See Why Our Disconnection Is Hurting Us And How To Attract Real Love Instead


self love, self acceptance, loving yourself
“If you wished to be loved, love.”
-Lucius Annaeus Seneca
No matter the decade you were born in, if you are reading this – chances are you’ve fallen victim to the Millennial approach to living & loving.
Our detached, confused and distanced social and emotional dynamics closer resemble some of the worst sci-fi disaster predictions more than they do a healthy, connected life. But, sometimes it seems to be the only thing we know these days.
We’re collectively hurting, and it’s become chronic.

Social Networks Distract Us From What Really Matters

In an era that’s replaced loving for one-night stands, traded human touch for a few internet-fabricated emotions, distanced us from one another and persuaded us that being depressed, dissatisfied, angry and confused are the right emotions to go with… it oftentimes gets hard to breathe.
Utterly confused and repeatedly looking for answers in what appear to be all the wrong places, we are continually feeling vulnerable, exposed, judged and (re)evaluated – whether it be through our physical body, mental engagements, social and emotional interactions or any other form of, simply, existing. It’s exhausting – day, after day, after day.
However, defense mechanisms, being as they are, have found their way to nest and lay little anxious eggs; instead of accepting the problems we’re are facing, we are actively (consciously or subconsciously) turning to various means of distractions that, apparently, “help” us deal with those problems.
Social networks – our biggest enemy and best friend – have become the safety net to fall back on each time we need a little ego boost and fabricated human interaction.
However, as much as social networks make for a fantastic distraction, they also make for a tedious insecurity trigger: how can one feel good (enough) about themselves and their “dull lives” faced with the land of plenty, the land of filtered, photoshopped, carefully selected snaps that tend to have a very powerful influence on one’s self-image and accomplishments?
Seeing someone’s toned, jaw-dropping body parade all over Instagram when you’ve got 20 more pounds to go doesn’t really feel good, does it?
Realizing someone’s on a road trip through Europe AGAIN when you have to stay at the office longer with barely 100 bucks in your bank account doesn’t really trigger self-love, right?
We’ve all been there.
However, this unhealthy social dynamic has become a very destructive modus operandi, reflecting on both ourselves and our immediate surroundings.

Accepting Yourself and Others

Who we are, what we feel, and how we act (and react) reflects on the people around us, provoking a reaction that may be either positive or negative (depending on our personal approach).
If we are actively unhappy or cultivating a range of negative feelings that we are unable to overcome, we’ll end up hurting the people around us or encouraging them to distance themselves from our relationships.
When that happens, the good old “That’s the way it was supposed to happen” mantra does work, but once it becomes a regular excuse coating your real-time social interactions, you are doing something wrong.
Hey, no one’s judging, behavioral patterns are a common thing – a common thing that needs to be broken in order for your life to get a happy, joyful flair.

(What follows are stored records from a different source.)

(* ===== verification/Locks.v ===== *)
(** Lock discipline of the whole kernel: every routine that returns does so
    with exactly the spinlocks it was entered with (or, for the few routines
    whose contract says otherwise, with the documented difference), whatever
    the rest of the system does while it sleeps. *)

From S2P Require Import Prelude Layout Strings Kernel Sched Printf Kalloc Vm Bio Virtio Log Fs Dir Console Pipe File Proc Exec Syscall Trap.

(** [lk h m q]: entered with the locks [h], [m] can only return [a] with the
    locks [q a]. *)
Definition lk {A} (h : list lockid) (m : K A) (q : A -> list lockid) : Prop :=
  forall w a w', k_held (w_k w) = h -> m w = Ok a w' -> k_held (w_k w') = q a.

(** [m] gives back every lock it takes and keeps every lock it finds. *)
Definition bal {A} (m : K A) : Prop := forall h, lk h m (fun _ => h).

(** ** Rules *)

Lemma lk_bind {A B} h (m : K A) (k : A -> K B) r q :
  lk h m r -> (forall a, lk (r a) (k a) q) -> lk h (bind m k) q.
Proof. intros Hm Hk w b w' Hh (a & w1 & H1 & H2)%bind_inv. eapply Hk; eauto. Qed.

Lemma lk_bal {A B} h (m : K A) (k : A -> K B) q :
  bal m -> (forall a, lk h (k a) q) -> lk h (bind m k) q.
Proof. intros Hm Hk. eapply lk_bind; [apply Hm|auto]. Qed.

Lemma lk_assoc {A B C} h (m : K A) (f : A -> K B) (g : B -> K C) q :
  lk h (bind m (fun a => bind (f a) g)) q -> lk h (bind (bind m f) g) q.
Proof. intros H w a w' Hh. rewrite bind_assoc. by apply H. Qed.

Lemma lk_ret {A} h (a : A) q : q a = h -> lk h (ret a) q.
Proof. intros Hq w b w' Hh [= <- <-]. by rewrite Hq. Qed.

Lemma lk_acquire {B} h l (k : unit -> K B) q :
  (l ∉ h -> lk (l :: h) (k tt) q) -> lk h (bind (acquire l) k) q.
Proof.
  intros Hk w b w' Hh (a & w1 & H1 & H2)%bind_inv.
  destruct (decide (l ∈ k_held (w_k w))) as [Hin|Hin].
  { by rewrite acquire_panic in H1. }
  rewrite acquire_ok in H1 by done. injection H1 as <- <-.
  eapply Hk; [by rewrite <- Hh| |exact H2]. cbn. by rewrite Hh.
Qed.

Lemma lk_release_any {B} h l (k : unit -> K B) q :
  lk (filter (fun x => x <> l) h) (k tt) q -> lk h (bind (release l) k) q.
Proof.
  intros Hk w b w' Hh (a & w1 & H1 & H2)%bind_inv.
  destruct (decide (l ∈ k_held (w_k w))) as [Hin|Hin].
  - rewrite release_ok in H1 by done. injection H1 as <- <-. eapply Hk; [|exact H2].
    cbn. by rewrite Hh.
  - by rewrite release_panic in H1.
Qed.

Lemma lk_release {B} h l (k : unit -> K B) q :
  l ∉ h -> lk h (k tt) q -> lk (l :: h) (bind (release l) k) q.
Proof. intros. apply lk_release_any. by rewrite filter_lock_cons. Qed.

(** The second lock taken stays, the first one is given back. *)
Lemma lk_release_2 {B} h l l' (k : unit -> K B) q :
  l ∉ l' :: h -> l' <> l -> lk (l' :: h) (k tt) q -> lk (l' :: l :: h) (bind (release l) k) q.
Proof.
  intros. apply lk_release_any. rewrite filter_cons_True by done.
  rewrite filter_lock_cons; [done|]. set_solver.
Qed.

Lemma lk_last {A} h (m : K A) q : lk h (bind m ret) q -> lk h m q.
Proof.
  intros H w a w' Hh Hm. apply (H w a w' Hh). unfold bind, ret. by rewrite Hm.
Qed.

Lemma lk_never {A} h (m : K A) q : (forall w a w', m w <> Ok a w') -> lk h m q.
Proof. intros H w a w' _ E. by apply H in E. Qed.

Lemma lk_if {A} h (b : bool) (m1 m2 : K A) q : lk h m1 q -> lk h m2 q -> lk h (if b then m1 else m2) q.
Proof. by destruct b. Qed.

Lemma lk_world {A} h (f : world -> K A) q :
  (forall w, lk h (f w) q) -> lk h (fun w => f w w) q.
Proof. intros H w a w' Hh E. by eapply (H w). Qed.

(** ** Primitive commands *)

Lemma bal_intro {A} (m : K A) : (forall h, lk h m (fun _ => h)) -> bal m.
Proof. done. Qed.

Lemma bal_ret {A} (a : A) : bal (ret a).
Proof. intros h. by apply lk_ret. Qed.
Lemma bal_panic {A} msg : bal (panic msg : K A).
Proof. intros h. by apply lk_never. Qed.
Lemma bal_fault {A} : bal (fault : K A).
Proof. intros h. by apply lk_never. Qed.
Lemma bal_diverge {A} : bal (diverge : K A).
Proof. intros h. by apply lk_never. Qed.
Lemma bal_gets {A} (f : kernel -> A) : bal (gets f).
Proof. by intros h w a w' Hh [= <- <-]. Qed.
Lemma bal_modify f : (forall s, k_held (f s) = k_held s) -> bal (modify f).
Proof. intros Hf h w a w' Hh [= <- <-]. cbn. by rewrite Hf. Qed.
Lemma bal_bind {A B} (m : K A) (k : A -> K B) : bal m -> (forall a, bal (k a)) -> bal (bind m k).
Proof. intros Hm Hk h. apply lk_bal; [done|]. intros a. apply Hk. Qed.
Lemma bal_if {A} (b : bool) (m1 m2 : K A) : bal m1 -> bal m2 -> bal (if b then m1 else m2).
Proof. by destruct b. Qed.
Lemma bal_waiting {A} (loop : nat -> K A) : (forall n, bal (loop n)) -> bal (waiting loop).
Proof. intros H h w a w' Hh E. eapply H; eauto. Qed.
Lemma bal_for_loop n : forall i (body : nat -> K unit), (forall j, bal (body j)) -> bal (for_loop n i body).
Proof.
  induction n as [|n IH]; intros i body Hb; simpl; [apply bal_ret|].
  apply bal_bind; auto.
Qed.

Create HintDb lk discriminated.
#[export] Hint Resolve bal_ret bal_panic bal_fault bal_diverge bal_gets : lk.

(** ** Automation *)

(** [l ∉ h] for locks acquired one after the other. *)
Ltac lk_side := first [assumption | set_solver].

Ltac lk_step :=
  match goal with
  | |- lk _ (bind (bind _ _) _) _ => apply lk_assoc
  | |- lk _ (bind (ret _) _) _ => eapply lk_bal; [apply bal_ret|]; intros ?
  | |- lk _ (bind (acquire _) _) _ => apply lk_acquire; intros ?
  | |- lk (?l :: _) (bind (release ?l) _) _ => apply lk_release; [lk_side|]
  | |- lk (_ :: ?l :: _) (bind (release ?l) _) _ => apply lk_release_2; [lk_side|set_solver|]
  | |- lk _ (panic _) _ => by apply lk_never
  | |- lk _ fault _ => by apply lk_never
  | |- lk _ diverge _ => by apply lk_never
  | |- lk _ (fun w => Blocked w) _ => by apply lk_never
  | |- lk _ (acquire _) _ => apply lk_last
  | |- lk _ (release _) _ => apply lk_last
  | |- lk _ (bind (modify _) _) _ => eapply lk_bal; [apply bal_modify; done|]; intros ?
  | |- lk _ (bind ?m _) _ => eapply lk_bal; [solve [auto 2 with lk]|]; intros ?
  | |- lk _ (bind (if ?b then _ else _) _) _ => destruct b
  | |- lk _ (bind (match ?x with _ => _ end) _) _ => destruct x
  | |- lk _ (ret _) _ => apply lk_ret; cbn; congruence
  | |- lk _ (if ?b then _ else _) _ => destruct b
  | |- lk _ (match ?x with _ => _ end) _ => destruct x eqn:?
  | |- lk ?h ?m _ =>
      let X := fresh in assert (bal m) as X by (first [by apply bal_modify | auto 2 with lk]); apply (X h)
  end.

Ltac lk_go := cbn [negb]; repeat (lk_step; cbn [negb]).

(** For a routine without a loop: unfold it and run the rules. *)
Ltac bal_go := intros; apply bal_intro; intros h; lk_go.

(** ** Tables *)

Lemma bal_index {A} (l : list A) i : bal (index l i).
Proof. unfold index. destruct (l !! i); auto with lk. Qed.
#[export] Hint Resolve bal_index : lk.

Lemma bal_get_proc i : bal (get_proc i).
Proof. unfold get_proc. bal_go. Qed.
Lemma bal_get_buf i : bal (get_buf i).
Proof. unfold get_buf. bal_go. Qed.
Lemma bal_get_inode i : bal (get_inode i).
Proof. unfold get_inode. bal_go. Qed.
Lemma bal_get_file i : bal (get_file i).
Proof. unfold get_file. bal_go. Qed.
Lemma bal_get_pipe i : bal (get_pipe i).
Proof. unfold get_pipe. bal_go. Qed.
#[export] Hint Resolve bal_get_proc bal_get_buf bal_get_inode bal_get_file bal_get_pipe : lk.

Lemma bal_mod_proc i f : bal (mod_proc i f).
Proof. unfold mod_proc. bal_go. Qed.
Lemma bal_mod_buf i f : bal (mod_buf i f).
Proof. unfold mod_buf. bal_go. Qed.
Lemma bal_mod_inode i f : bal (mod_inode i f).
Proof. unfold mod_inode. bal_go. Qed.
Lemma bal_mod_file i f : bal (mod_file i f).
Proof. unfold mod_file. bal_go. Qed.
Lemma bal_mod_pipe i f : bal (mod_pipe i f).
Proof. unfold mod_pipe. bal_go. Qed.
Lemma bal_mod_log f : bal (mod_log f).
Proof. by apply bal_modify. Qed.
Lemma bal_mod_mem f : bal (mod_mem f).
Proof. by apply bal_modify. Qed.
#[export] Hint Resolve bal_mod_proc bal_mod_buf bal_mod_inode bal_mod_file bal_mod_pipe bal_mod_log
  bal_mod_mem : lk.

(** ** proc.c, part 1 *)

Lemma bal_curproc : bal curproc.
Proof. unfold curproc, myproc. bal_go. Qed.
#[export] Hint Resolve bal_curproc : lk.

Lemma lk_sched_check h :
  lk h sched_check (fun i => [LkProc i]) /\ bal sched_check.
Proof.
  assert (forall w i w', sched_check w = Ok i w' -> w' = w /\ k_held (w_k w) = [LkProc i]) as H.
  { intros w i w' (i' & w1 & H1 & H2)%bind_inv. unfold curproc, myproc, bind, gets in H1.
    destruct (k_cur (w_k w)); [|done]. injection H1 as -> ->.
    apply bind_inv in H2 as (b & w2 & [= <- <-] & H3).
    destruct (bool_decide_reflect (LkProc i' ∈ k_held (w_k w1))) as [Hin|]; [|done].
    apply bind_inv in H3 as (l & w2 & [= <- <-] & H4).
    destruct (Nat.eqb_spec (length (k_held (w_k w1))) 1) as [Hl|]; [|done]. cbn [negb] in H4.
    apply bind_inv in H4 as (p & w2 & H4 & H5).
    assert (w2 = w1) as ->.
    { unfold get_proc, bind, gets, index in H4. destruct (_ !! _); [|done]. by injection H4. }
    case_decide; [done|]. apply bind_inv in H5 as (on & w2 & [= <- <-] & H6).
    destruct (_ && _); [done|]. injection H6 as <- <-. split; [done|].
    destruct (k_held (w_k w1)) as [|x [|]]; try done. f_equal. set_solver. }
  split.
  - intros w i w' Hh E. apply H in E as [-> E]. done.
  - intros h' w i w' Hh E. by apply H in E as [-> _].
Qed.

Lemma lk_others_run : bal others_run.
Proof. intros h w a w' Hh. unfold others_run. destruct (w_env w); [done|]. by intros [= <- <-]. Qed.
#[export] Hint Resolve lk_others_run : lk.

Really, why would you spend your life alone when you can spend it being loved?
Accepting yourself, as well as working on repairing your self-esteem and your circumstances, is the first step to self-love, happy life and successful relationships. Let’s explore that a little bit further.
It all starts with us – the way we perceive ourselves, and ourselves in comparison to others. We are actively mirroring our environment and this is precisely what may be causing the distress and self-esteem (in)securities.
Having a healthy self-esteem means renouncing self-sabotage and having inner stability while leading simpler, happier lives and being okay with who we are when the lights go out.
Negative self-talk and putting yourself down only leads to developing deeper negative feelings, anxiety or even depression.
Low confidence may be experienced due to a number of reasons: childhood issues, sexual, physical, or emotional abuse and discrimination, failing relationship, continual problems at work or in the family, the overall feeling of being a financial failure in comparison to others, etc.
Being down means not loving yourself (enough). That’s the number one thing you need to change.

Love Yourself To Attract Love

We’re powerful when we love and when we’re loved – that’s the gist of it. However, to attract love, we must first love ourselves.
Although this should be the easiest, more natural thing in the world, it may actually turn out to be one of the hardest things you’ll ever have to learn to do. Self-love can be learned through a series of exercises you can do yourself or with your therapist.
Primarily, singling out the positives (i.e. all the things that you love about yourself and that you are proud of) and reading them aloud every morning and before bed is the first step. Let your brain get used to yourself loving you – it’ll take time.
Once you adopt self-love patterns that will not only make those silly insecurities like, Dоes he like me? Will he call me? Am I going to get that promotion? a thing of the past, but they will also turn your life into a playground of positivity!
Love has a very sweet quality of bouncing back (to you) when you know how to send it to others. Work on including positive things in your life, things that make you happy, and stick to them – even if it means keeping a list of those things on your fridge and following them every day, do it! Please yourself and nurture your soul.
When your soul is happy, you’ll ooze happiness, love and stability – and you’ll actively attract those same emotions back from others.